Por su parte, los tres guardias civiles que iban a custodiar a Bárcenas en su traslado al hospital elaboraron también un breve informe de lo sucedido, en el que reflejaron que el político "no quiso que le pusieran las esposas a la espalda porque él no es ningún delincuente para ir de ese modo". "Una vez dentro del módulo de ingresos, el interno se muestra muy alterado y dando voces se dirige a los agentes insultándoles de la siguiente manera: sois unos chulos, quitarme los grilletes ya, vaya chulería tienen las Fuerzas y Cuerpos de Seguridad del Estado". Tras retirarle las esposas, el extesorero prosiguió con los improperios y amenazó a los agentes con denunciarles: "Mira cómo tengo las manos de los grilletes. Sois unos chulos, me he quedado con vuestro número, os voy a denunciar".

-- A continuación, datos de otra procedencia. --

(** An event read for a registered stream is routed to its task. *)
Lemma server_view_routed s seen f sid ev i u : frame_event sid f = [ev] -> (forall sid', sid' <> sid -> frame_event sid' f = []) ->
  server_view s seen -> tn_registry s !! sid = Some i -> tn_tasks s !! i = Some u -> tk_stream u = sid ->
  server_view (with_demux (DRouting sid ev i)
    (with_task i (Tk (tk_stream u) (tk_addr u) (tk_phase u) (tk_queue u) (tk_routed u ++ [ev]) (tk_taken u)) s)) (seen ++ [f]).
Proof.
  intros Hf Hother [Hcount Haddr Hprefix Hexact Hframes Honce Hunrep] Hr Hu Es. set (u' := Tk _ _ _ _ _ _).
  assert (forall j v, <[i := u']> (tn_tasks s) !! j = Some v -> (j = i /\ v = u') \/ (j <> i /\ tn_tasks s !! j = Some v)) as Hj.
  { intros j v Hv. apply list_lookup_insert_Some in Hv as [(-> & <- & _)|[? ?]]; auto. }
  assert (tk_routed u = events sid seen) as Hex by (rewrite <- Es; apply (Hexact i u Hu); by rewrite Es).
  split; cbn [with_demux with_task tn_tasks tn_registry]; try done.
  - intros sid'. rewrite kinds_app, (count_streams (tn_tasks s)); [specialize (Hcount sid'); lia|by rewrite length_insert|].
    intros j v Hv. destruct (Hj j v Hv) as [[-> ->]|[_ Hv']]; [by exists u|by exists v].
  - intros j v Hv. assert (exists v', tn_tasks s !! j = Some v' /\ tk_stream v = tk_stream v' /\ tk_addr v = tk_addr v') as (v' & Hv' & -> & ->).
    { destruct (Hj j v Hv) as [[-> ->]|[_ Hv']]; [by exists u|by exists v]. }
    destruct (Haddr j v' Hv') as (q & Hq & ?). exists q. split; [|done]. apply elem_of_app. by left.
  - intros j v Hv. rewrite events_snoc. destruct (Hj j v Hv) as [[-> ->]|[_ Hv']].
    + cbn [u' tk_stream tk_routed]. rewrite Es, Hf, Hex. done.
    + apply prefix_app_r. by eapply Hprefix.
  - intros j v Hv Hr'. rewrite events_snoc. destruct (Hj j v Hv) as [[-> ->]|[Hne Hv']].
    + cbn [u' tk_stream tk_routed]. by rewrite Es, Hf, Hex.
    + rewrite (Hother (tk_stream v)); [by rewrite app_nil_r; apply (Hexact j)|]. intros E. rewrite E in Hr'. congruence.
  - intros g Hg. apply (server_frame_ok_mono s); [|by apply Hframes]. intros j v Hv. destruct (decide (j = i)) as [->|Hne].
    + rewrite Hu in Hv. injection Hv as <-. exists u'. split_and!; [|done|done]. apply list_lookup_insert_eq. by eapply lookup_lt_Some.
    + exists v. cbn [with_demux with_task tn_tasks]. by rewrite list_lookup_insert_ne.
  - intros j v Hv Hun. destruct (Hj j v Hv) as [[-> ->]|[_ Hv']]; [by apply (Hunrep i u)|by apply (Hunrep j)].
Qed.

Tras aquel incidente, la dirección de la cárcel decidió sancionar a Bárcenas con 140 días de privación de paseos por el patio de la cárcel, un castigo que hasta hace poco ha impedido al extesorero salir al espacio abierto de su módulo, el número 4. "Aquella sanción no fue sólo por el incidente del traslado al hospital, sino porque ya para entonces acumulaba en su expediente disciplinario varios partes por mal comportamiento", aclaran las fuentes penitenciarias consultadas. Entre ellos estaba, precisamente, el que había elaborado dos días antes el funcionario que le preguntó por el teléfono al que había llamado desde la cabina y que acabó con insultos "al responsable de esto". "A ningún preso se le sanciona con 140 días por un único incidente. Él era reincidente", recalcan estas mismas fuentes.

De hecho, su actitud durante este año en prisión ha cambiado. Su relación con los presos sigue siendo correcta e, incluso, no duda en echar una mano a aquellos que, por ejemplo, le piden que les ayude a rellenar algún escrito para la dirección de la cárcel o les regala ropa. No obstante, desde que fue grabado clandestinamente en diferentes lugares de prisión y estas imágenes se emitieron en La Sexta, se muestra desconfiado. No obstante, el mayor cambio en estos meses se ha producido en su trato con los funcionarios de prisiones, con los que se muestra irascible y nervioso. "No entiende que si está colaborando con el juez Ruz aún siga en prisión", recalcan las fuentes penitenciarias para explicar esta conducta. Fuentes cercanas a la familia del preso hablan incluso de "periodos depresivos" en los últimos meses.